The two agents took notes on everything I said.
Casey spoke up, “Do you mind if I ask what prompted this recent investigation?”
Miller put his pencil in his ear, “We found a man’s remains in the Arizona desert. Our medical people said he was buried for about a year, so we only have bones, clothes, few personal items and his wallet. There was nothing in it except for his SAG membership card.” He paused, “The Union said you worked with him. We found you in the phone book.”
Agent Tanner pulled a cellophane envelope out of his pocket containing the card. There was Teddy, staring back at me. “Yes, that’s Teddy and that is what he looks like.” I showed it to Casey. He took a look and handed it back to Tanner.
“We’re unable to locate his sister, do you know her married name?”
I thought hard, “I don’t believe she told me. No. She never mentioned it. Flo just said she was leaving the business to get married and move to Washington.”
“The remains are at the LA County Coroner’s office. Since we can’t locate next of kin, we’d like you to stop by and ID what you can.”
I looked at Dolan. “What do you think?” He nodded.
We met them at the Coroner’s office and waited for the Medical Examiner to get back from lunch. Casey called the hospital, Bev had gone home. He called his house, no answer. “I’m not worried,” he said. His eyes said otherwise.

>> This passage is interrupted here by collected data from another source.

Lemma type_complete ts l p q : alts_of ts l → seg p q ts → ends q → is_punct "|" (peek_at q) = false →
  ∃ e, parseTypeExpr filename tokens n p = Some (Ok e, q) ∧ erase e = collapse l.
Proof.
  intros Hl Hs Hends Hbar.
  destruct (proj2 derived_runs _ _ Hl p q (new_frame typeFrameRoot zero_token) []) as (es & e & He & Hrun); [done..|].
  destruct (collapseOps_erase (es ++ [e]) q) as (c & Hcol & Hec); [by destruct es|].
  exists c. split; [|by rewrite Hec, He].
  destruct (runs_loop _ _ _ _ Hrun 1 (Ok c, q)) as (k & Hk).
  { cbn [loop]. unfold fm_bind at 1. cbn [type_step settle new_frame fr_kind set_ops fr_ops].
    rewrite bind_kind, Hbar by done. unfold fm_bind. cbn [app]. by rewrite Hcol. }
  pose proof (mv_type filename tokens n Hn 0 p ltac:(lia)) as Hm. apply fm_ok_some in Hm as (r & Hr).
  unfold parseTypeExpr in *. rewrite Hr. f_equal.
  pose proof (loop_more _ _ (k `max` n) _ _ _ Hk ltac:(lia)) as H1.
  pose proof (loop_more _ _ (k `max` n) _ _ _ Hr ltac:(lia)) as H2. congruence.
Qed.

(** ** Soundness: what is parsed is derived

    [operands us ops]: the tokens [us] are the operands [ops], each with its bar. *)
Inductive operands : list Token → list TypeExpr → Prop :=
| operands_nil : operands [] []
| operands_snoc us ops ts e b : operands us ops → atom_of ts (erase e) → is_punct "|" b = true →
    operands (us ++ ts ++ [b]) (ops ++ [e]).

I hadn’t been down here in a long time. Yep, the same frigid air, smell of alcohol and bleach have never left my mind. The door swung open and Dr. Harold Logue came in wiping his mouth with a paper towel. I remember he always ate at the most inopportune times, “Hey Drake and Dolan, LAPD’s two best detectives. Nice to see both of you.” Logue was an old timer. We worked a lot of cases with him. He put his arms on our shoulders, “Sure miss working with you two geniuses. I could never figure out how you caught all the bad guys. These youngsters they got in here now are…” He stopped when he saw the young FBI agents standing by the wall. “Oops, sorry. No offense,” and shook their hands.
Agent Miller kept hold of Dr. Logue’s hand and said, “We’re here to see the remains of Ted Stone.”
“Yes sure, come this way,” Logue said.
He had the bones laid out on the table, a complete skeleton. How was I suppose to ID the remains of Teddy from this?